Check every line of the material below for the string "leading", and return the ones that have it.
##### DATASET RECORDS #####
(** C2, counterexample.  Two calls that the validation accepts and whose
    result is not the gliding median: with start frame -1 the first
    window is [arr[-1:2]], which is empty, and there is no input frame -1
    to start three consecutive frames at; with window size -1 the first
    output frame is the median of [arr[0:-1]], two frames, not the median
    of an empty window. *)
Lemma C2_counterexample :
  fst (getArray 0%Q (ch_on_time, 0))
  = OK (mk_ndarray uint16 [3; 1; 1] [5; 7; 9]%Q)
  /\ (exists out st,
        getTemporalMedianFilterArray 0%Q NaN (-1) None 3 false (ch_on_time, 0)
        = (OK out, st)
        /\ ~ gliding_median (mk_ndarray uint16 [3; 1; 1] [5; 7; 9]%Q) (-1)
             (effective_stop ch_on_time None) 3 out)
  /\ (exists out st,
        getTemporalMedianFilterArray 0%Q NaN 0 None (-1) false (ch_on_time, 0)
        = (OK out, st)
        /\ ~ gliding_median (mk_ndarray uint16 [3; 1; 1] [5; 7; 9]%Q) 0
             (effective_stop ch_on_time None) (-1) out).
Proof.
  split; [reflexivity|]. split.
  - eexists. eexists. split; [vm_compute; reflexivity|].
    intros (_ & n & h & w & Hsh & _ & Hall).
    injection Hsh as <- <- <-.
    destruct (Hall 0 0 0) as (samples & Hs & _); try lia.
    + vm_compute. reflexivity.
    + vm_compute in Hs. discriminate.
  - eexists. eexists. split; [vm_compute; reflexivity|].
    intros (_ & n & h & w & Hsh & _ & Hall).
    injection Hsh as <- <- <-.
    destruct (Hall 0 0 0) as (samples & Hs & Hv); try lia.
    + vm_compute. reflexivity.
    + vm_compute in Hs. injection Hs as <-.
      vm_compute in Hv. discriminate.
Qed.

Lemma C2_witness :
  (medianArray ch_four = None \/ false = true)
  /\ array ch_four = None
  /\ fst (getArray 0%Q (ch_four, 0))
     = OK (mk_ndarray uint16 [4; 1; 1] [5; 9; 7; 8]%Q)
  /\ (0 <= 0)%Z /\ (0 <= 3)%Z
  /\ (0 < effective_stop ch_four None)%Z
  /\ (3 <= effective_stop ch_four None - 0)%Z
  /\ exists out st,
      getTemporalMedianFilterArray 0%Q NaN 0 None 3 false (ch_four, 0)
      = (OK out, st)
      /\ medianArray (fst st) = Some out
      /\ frameSamplingInterval (fst st) = Some 3%Z
      /\ gliding_median (mk_ndarray uint16 [4; 1; 1] [5; 9; 7; 8]%Q) 0
           (effective_stop ch_four None) 3 out.
Proof.
  split; [now left|]. split; [reflexivity|]. split; [reflexivity|].
  split; [lia|]. split; [lia|].
  split; [vm_compute; reflexivity|].
  split; [vm_compute; discriminate|].
  apply C2_gliding_median_of_valid_window.
  - now left.
  - reflexivity.
  - reflexivity.
  - lia.
  - lia.
  - vm_compute. reflexivity.
  - vm_compute. discriminate.
Defined.

(** C4, counterexample.  A version string with none of the markers, on
    which the resolver does not fail. *)
Lemma C4_counterexample :
  no_known_marker "3.0.0 20210101"
  /\ ~ fails (_read_px_size_and_finteval (ex_metadata "3.0.0 20210101" 2)).
Proof.
  split; [repeat split; reflexivity|].
  intros [e He]. vm_compute in He. discriminate.
Qed.

Lemma C4_witness :
  MicroManagerVersion (Summary (ex_metadata "3.0.0 20210101" 2))
  = Some "3.0.0 20210101"
  /\ no_known_marker "3.0.0 20210101"
  /\ _read_px_size_and_finteval (ex_metadata "3.0.0 20210101" 2) = OK None
  /\ Channel_init 0
       {| tif_pages := []; micromanager_metadata :=
                             ex_metadata "3.0.0 20210101" 2 |} "Ch1" 0
     = Raise (TypeError "cannot unpack non-iterable NoneType object").
Proof.
  split; [reflexivity|]. split; [repeat split; reflexivity|].
  destruct (C4_unknown_version_resolves_to_None
              (ex_metadata "3.0.0 20210101" 2) "3.0.0 20210101")
    as [Hr Hc].
  - reflexivity.
  - repeat split; reflexivity.
  - split; [exact Hr|apply Hc].
Defined.
(** * ServerHub widget template (templates/python-advanced/widget.py)

    A shallow embedding of the widget renderer: the script scans [sys.argv]
    for the token [--extended], prints a sequence of directive lines to
    standard output inside one [try] block, and turns any [Exception] raised
    there into one error row.

    Effects are modelled with ExtLib's monads: standard output is state that
    survives an exception, exceptions are the [eitherT] layer above it. *)

From Stdlib Require Import String Ascii List ZArith Lia Bool Arith.
From Stdlib Require Import DecimalString.
From Stdlib Require DecimalZ DecimalPos.
From ExtLib Require Import Structures.Monad Structures.MonadState Structures.MonadExc.
From ExtLib Require Import Data.Monads.StateMonad Data.Monads.EitherMonad.
Import ListNotations.
Import MonadNotation.
Local Open Scope monad_scope.
Local Open Scope string_scope.
Local Open Scope Z_scope.

(** ** Python values and builtins used by the script *)

Module Py.

(** An instance of [Exception]; the handler only ever looks at [str(e)]. *)
Record exn : Type := Exception { str_e : string }.

(** [str(n)] for an [int]. *)
Definition str (n : Z) : string := NilZero.string_of_int (Z.to_int n).

(** [sep.join(l)]. *)
Definition join (sep : string) (l : list string) : string := String.concat sep l.

(** [x in l] for a list of strings: some element compares equal to [x]. *)
Fixpoint contains (x : string) (l : list string) : bool :=
  match l with
  | [] => false
  | y :: l' => if String.eqb y x then true else contains x l'
  end.
(** * Fast-PV-RCNN: the forward data flow of [pvrcnn/model.py]

    A shallow embedding of the two classes of [pvrcnn/model.py],
    [BEV_FeatureGatherer] and [PV_RCNN], and the properties of their
    index arithmetic and tensor shaping.

    Conventions.
    - A tensor is a nested list, outermost axis first; [tensor3] is a
      three-axis tensor, and so on.  Shapes are read off with [length].
    - Tensor elements are rationals.  The 32-bit floats of the source are
      idealised: rounding is not modelled, and a division whose divisor is
      zero (inf or nan in the source) lies outside the model, so every
      statement that depends on a quotient assumes its divisor non-zero.
    - Python exceptions are the [Err] results of the [result] monad. *)

From Stdlib Require Import QArith Qminmax Qround ZArith List Lia Lqa Bool.
Import ListNotations.

(** ** Errors *)

Inductive error : Type :=
| IndexError      (* a subscript outside the axis *)
| RuntimeError    (* a shape torch refuses *)
| ValueError      (* a shape numpy refuses *)
| InsufficientDataError.   (* fewer points than keypoints asked for *)

Inductive result (A : Type) : Type :=
| Ok  (a : A)
| Err (e : error).

Arguments Ok {A} a.
Arguments Err {A} e.

Definition bind {A B : Type} (r : result A) (k : A -> result B) : result B :=
  match r with
  | Ok a => k a
  | Err e => Err e
  end.

Declare Scope result_scope.
Delimit Scope result_scope with result.
Notation "x <- r ;; k" := (bind r (fun x => k))
  (at level 61, r at next level, right associativity) : result_scope.
Notation "' p <- r ;; k" := (bind r (fun p => k))
  (at level 61, p pattern, r at next level, right associativity) : result_scope.

(** ** Tensors *)

Definition tensor1 := list Q.
Definition tensor2 := list tensor1.
Definition tensor3 := list tensor2.
Definition tensor4 := list tensor3.
Definition tensor5 := list tensor4.

Module Torch.

(** [t.unsqueeze(0)]: a new leading axis of size one. *)
Definition unsqueeze0 {A : Type} (t : A) : list A := [t].

(** [t.squeeze(0)] on a tensor whose leading axis has size one, which is
    the only way the source calls it (unit batch). *)
Definition squeeze0 {A : Type} (t : list (list A)) : list A := hd [] t.

(** [t[..., :n]] on the last axis of a matrix. *)
Definition take_cols (n : nat) (t : tensor2) : tensor2 := map (firstn n) t.

(** [t.t()]: the transpose of a matrix given as a list of rows, as the
    list of its [ncols] columns. *)
Definition column (j : nat) (t : tensor2) : tensor1 :=
  map (fun row => nth j row 0%Q) t.

Definition transpose (t : tensor2) : tensor2 :=
  map (fun j => column j t) (seq 0 (length (hd [] t))).

(** Pointwise operation of the rows of the last axis against one vector
    (torch broadcasting of a vector over the leading axes). *)
Fixpoint zip_with {A B C : Type} (f : A -> B -> C)
         (xs : list A) (ys : list B) : list C :=
  match xs, ys with
  | x :: xs', y :: ys' => f x y :: zip_with f xs' ys'
  | _, _ => []
  end.

Definition broadcast4 (f : Q -> Q -> Q) (t : tensor4) (v : tensor1) : tensor4 :=
  map (map (map (fun row => zip_with f row v))) t.

Definition map4 (f : Q -> Q) (t : tensor4) : tensor4 :=
  map (map (map (map f))) t.

(** [torch.clamp(t, lo)]: the lower bound only. *)
Definition clamp_min (lo : Q) (t : tensor4) : tensor4 := map4 (Qmax lo) t.

(** [torch.min(t, v)] with [v] broadcast over the last axis. *)
Definition min_bcast (t : tensor4) (v : tensor1) : tensor4 :=
  broadcast4 Qmin t v.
#####
__RESULT__
(** [t.unsqueeze(0)]: a new leading axis of size one. *)
(** [t.squeeze(0)] on a tensor whose leading axis has size one, which is
    (torch broadcasting of a vector over the leading axes). *)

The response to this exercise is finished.